Task to complete: Copy the data below verbatim, leaving no line out.
▬▬▬▬▬▬
(* ===== verification/CatalogSize.v ===== *)
(** * The size of the catalog

    The catalog grows by one metric for every entry a walk finds that it
    did not have: after a walk over archives with [D] datasets in all, of
    distinct metrics of their sources, a catalog that had none of them has
    [D] metrics more, and [D] pairs have been sent.  Making sure that a
    source is there adds no metric. *)

From Stdlib Require Import ZArith String Ascii List Lia.
From stdpp Require Import base tactics option list gmap strings.
From S2P Require Import Prelude Stateful GoStrings Rrd Connector Discovery DiscoverySpec.

(** The number of metrics of a map of sources. *)
Definition metrics_size (ms : gmap string (gmap string rrdMetric)) : nat :=
  map_fold (λ _ m n, size m + n) 0 ms.

(** ** Theorems *)

Lemma catalog_size_metrics connector :
  catalog_size connector = metrics_size (metrics connector).
Proof. reflexivity. Qed.

Lemma metrics_size_insert s m ms :
  ms !! s = None → metrics_size (<[s := m]> ms) = size m + metrics_size ms.
Proof.
  intros Hs. unfold metrics_size. rewrite map_fold_insert_L; [done| |done].
  intros. lia.
Qed.

(** The metrics of a source count once. *)
Lemma metrics_size_lookup s m ms :
  ms !! s = Some m → metrics_size ms = size m + metrics_size (delete s ms).
Proof.
  intros Hs. rewrite <- (insert_delete_id ms s m) at 1 by done.
  apply metrics_size_insert, lookup_delete_eq.
Qed.

Lemma metrics_size_ensure_source s ms :
  metrics_size (ensure_source s ms) = metrics_size ms.
Proof.
  unfold ensure_source. destruct (ms !! s) eqn:Hs; [done|].
  by rewrite metrics_size_insert.
Qed.

Lemma metrics_size_ensure_sources ss ms :
  metrics_size (ensure_sources ss ms) = metrics_size ms.
Proof.
  revert ms; induction ss as [|s ss IH]; intros ms; [done|].
  cbn [ensure_sources fold_left]. fold (ensure_sources ss).
  by rewrite IH, metrics_size_ensure_source.
Qed.

(** An entry of a metric the catalog lacks adds one; an entry of a metric
    it has replaces the descriptor. *)
Lemma metrics_size_add_entry e ms :
  is_Some (ms !! e.1.1) →
  metrics_size (add_entry ms e)
  = (if lookup2 ms e.1 is Some _ then 0 else 1) + metrics_size ms.
Proof.
  intros [m Hm]. unfold add_entry, lookup2. rewrite Hm. simpl.
  rewrite (metrics_size_lookup e.1.1 (<[e.1.2 := e.2]> m) (alter _ _ ms))
    by (by rewrite lookup_alter_eq, Hm).
  rewrite (metrics_size_lookup e.1.1 m ms) by done.
  rewrite delete_alter_eq, map_size_insert. by destruct (m !! e.1.2).
Qed.

Lemma metrics_size_add_entries es ms :
  (∀ e, e ∈ es → is_Some (ms !! e.1.1)) →
  NoDup es.*1 → (∀ e, e ∈ es → lookup2 ms e.1 = None) →
  metrics_size (fold_left add_entry es ms) = length es + metrics_size ms.
Proof.
  revert ms; induction es as [|e es IH]; intros ms Hsrc Hnd Hnew; [done|].
  rewrite fmap_cons in Hnd. apply NoDup_cons in Hnd as [He Hnd].
  cbn [fold_left length]. rewrite IH; [| |done|].
  - rewrite metrics_size_add_entry by (apply Hsrc; by left).
    rewrite (Hnew e) by by left. lia.
  - intros e' He'. apply add_entry_is_Some, Hsrc. by right.
  - intros e' He'. rewrite lookup2_add_entry by (apply Hsrc; by left).
    rewrite decide_False; [apply Hnew; by right|].
    intros Heq. apply He. rewrite Heq. by apply list_elem_of_fmap_2.
Qed.

Section catalog_size.
Context `{Regexp} `{Archives}.

(** C32: the catalog after a walk: when the entries the walk finds are
    of distinct metrics of their sources and the catalog has none of them,
    the catalog has one metric more for each entry, that is, for each
    dataset of each matching archive, and as many pairs have been sent;
    the number does not depend on the order of the walk. *)
Theorem walk_catalog_size re root visits st :
  NoDup (discovered re root visits).*1 →
  (∀ e, e ∈ discovered re root visits → lookup2 (catalog st) e.1 = None) →
  let st' := apply_effect (walk_effect re root visits) st in
  catalog_size (rs_connector st')
  = length (discovered re root visits) + catalog_size (rs_connector st)
  ∧ length (sent (out_chan st'))
    = length (sent (out_chan st)) + length (discovered re root visits)
  ∧ ∀ visits', visits ≡ₚ visits' →
      length (discovered re root visits') = length (discovered re root visits).
Proof.
  intros Hnd Hnew st'. pose proof (walk_effect_wf re root visits) as Hwf.
  rewrite !catalog_size_metrics. unfold st'. split; [|split].
  - cbn [apply_effect rs_connector metrics]. rewrite walk_effect_entries.
    rewrite metrics_size_add_entries, metrics_size_ensure_sources; [done| |done|].
    + intros e He. apply ensure_sources_is_Some. left.
      apply Hwf. by rewrite walk_effect_entries.
    + intros e He. rewrite lookup2_ensure_sources. by apply Hnew.
  - by rewrite walk_output, length_app, length_fmap.
  - intros visits' Hp. unfold discovered. by rewrite Hp.
Qed.

End catalog_size.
▬▬▬▬▬▬
Worked solution:
(* ===== verification/CatalogSize.v ===== *)
(** * The size of the catalog

    The catalog grows by one metric for every entry a walk finds that it
    did not have: after a walk over archives with [D] datasets in all, of
    distinct metrics of their sources, a catalog that had none of them has
    [D] metrics more, and [D] pairs have been sent.  Making sure that a
    source is there adds no metric. *)

From Stdlib Require Import ZArith String Ascii List Lia.
From stdpp Require Import base tactics option list gmap strings.
From S2P Require Import Prelude Stateful GoStrings Rrd Connector Discovery DiscoverySpec.

(** The number of metrics of a map of sources. *)
Definition metrics_size (ms : gmap string (gmap string rrdMetric)) : nat :=
  map_fold (λ _ m n, size m + n) 0 ms.

(** ** Theorems *)

Lemma catalog_size_metrics connector :
  catalog_size connector = metrics_size (metrics connector).
Proof. reflexivity. Qed.

Lemma metrics_size_insert s m ms :
  ms !! s = None → metrics_size (<[s := m]> ms) = size m + metrics_size ms.
Proof.
  intros Hs. unfold metrics_size. rewrite map_fold_insert_L; [done| |done].
  intros. lia.
Qed.

(** The metrics of a source count once. *)
Lemma metrics_size_lookup s m ms :
  ms !! s = Some m → metrics_size ms = size m + metrics_size (delete s ms).
Proof.
  intros Hs. rewrite <- (insert_delete_id ms s m) at 1 by done.
  apply metrics_size_insert, lookup_delete_eq.
Qed.

Lemma metrics_size_ensure_source s ms :
  metrics_size (ensure_source s ms) = metrics_size ms.
Proof.
  unfold ensure_source. destruct (ms !! s) eqn:Hs; [done|].
  by rewrite metrics_size_insert.
Qed.

Lemma metrics_size_ensure_sources ss ms :
  metrics_size (ensure_sources ss ms) = metrics_size ms.
Proof.
  revert ms; induction ss as [|s ss IH]; intros ms; [done|].
  cbn [ensure_sources fold_left]. fold (ensure_sources ss).
  by rewrite IH, metrics_size_ensure_source.
Qed.

(** An entry of a metric the catalog lacks adds one; an entry of a metric
    it has replaces the descriptor. *)
Lemma metrics_size_add_entry e ms :
  is_Some (ms !! e.1.1) →
  metrics_size (add_entry ms e)
  = (if lookup2 ms e.1 is Some _ then 0 else 1) + metrics_size ms.
Proof.
  intros [m Hm]. unfold add_entry, lookup2. rewrite Hm. simpl.
  rewrite (metrics_size_lookup e.1.1 (<[e.1.2 := e.2]> m) (alter _ _ ms))
    by (by rewrite lookup_alter_eq, Hm).
  rewrite (metrics_size_lookup e.1.1 m ms) by done.
  rewrite delete_alter_eq, map_size_insert. by destruct (m !! e.1.2).
Qed.

Lemma metrics_size_add_entries es ms :
  (∀ e, e ∈ es → is_Some (ms !! e.1.1)) →
  NoDup es.*1 → (∀ e, e ∈ es → lookup2 ms e.1 = None) →
  metrics_size (fold_left add_entry es ms) = length es + metrics_size ms.
Proof.
  revert ms; induction es as [|e es IH]; intros ms Hsrc Hnd Hnew; [done|].
  rewrite fmap_cons in Hnd. apply NoDup_cons in Hnd as [He Hnd].
  cbn [fold_left length]. rewrite IH; [| |done|].
  - rewrite metrics_size_add_entry by (apply Hsrc; by left).
    rewrite (Hnew e) by by left. lia.
  - intros e' He'. apply add_entry_is_Some, Hsrc. by right.
  - intros e' He'. rewrite lookup2_add_entry by (apply Hsrc; by left).
    rewrite decide_False; [apply Hnew; by right|].
    intros Heq. apply He. rewrite Heq. by apply list_elem_of_fmap_2.
Qed.

Section catalog_size.
Context `{Regexp} `{Archives}.

(** C32: the catalog after a walk: when the entries the walk finds are
    of distinct metrics of their sources and the catalog has none of them,
    the catalog has one metric more for each entry, that is, for each
    dataset of each matching archive, and as many pairs have been sent;
    the number does not depend on the order of the walk. *)
Theorem walk_catalog_size re root visits st :
  NoDup (discovered re root visits).*1 →
  (∀ e, e ∈ discovered re root visits → lookup2 (catalog st) e.1 = None) →
  let st' := apply_effect (walk_effect re root visits) st in
  catalog_size (rs_connector st')
  = length (discovered re root visits) + catalog_size (rs_connector st)
  ∧ length (sent (out_chan st'))
    = length (sent (out_chan st)) + length (discovered re root visits)
  ∧ ∀ visits', visits ≡ₚ visits' →
      length (discovered re root visits') = length (discovered re root visits).
Proof.
  intros Hnd Hnew st'. pose proof (walk_effect_wf re root visits) as Hwf.
  rewrite !catalog_size_metrics. unfold st'. split; [|split].
  - cbn [apply_effect rs_connector metrics]. rewrite walk_effect_entries.
    rewrite metrics_size_add_entries, metrics_size_ensure_sources; [done| |done|].
    + intros e He. apply ensure_sources_is_Some. left.
      apply Hwf. by rewrite walk_effect_entries.
    + intros e He. rewrite lookup2_ensure_sources. by apply Hnew.
  - by rewrite walk_output, length_app, length_fmap.
  - intros visits' Hp. unfold discovered. by rewrite Hp.
Qed.

End catalog_size.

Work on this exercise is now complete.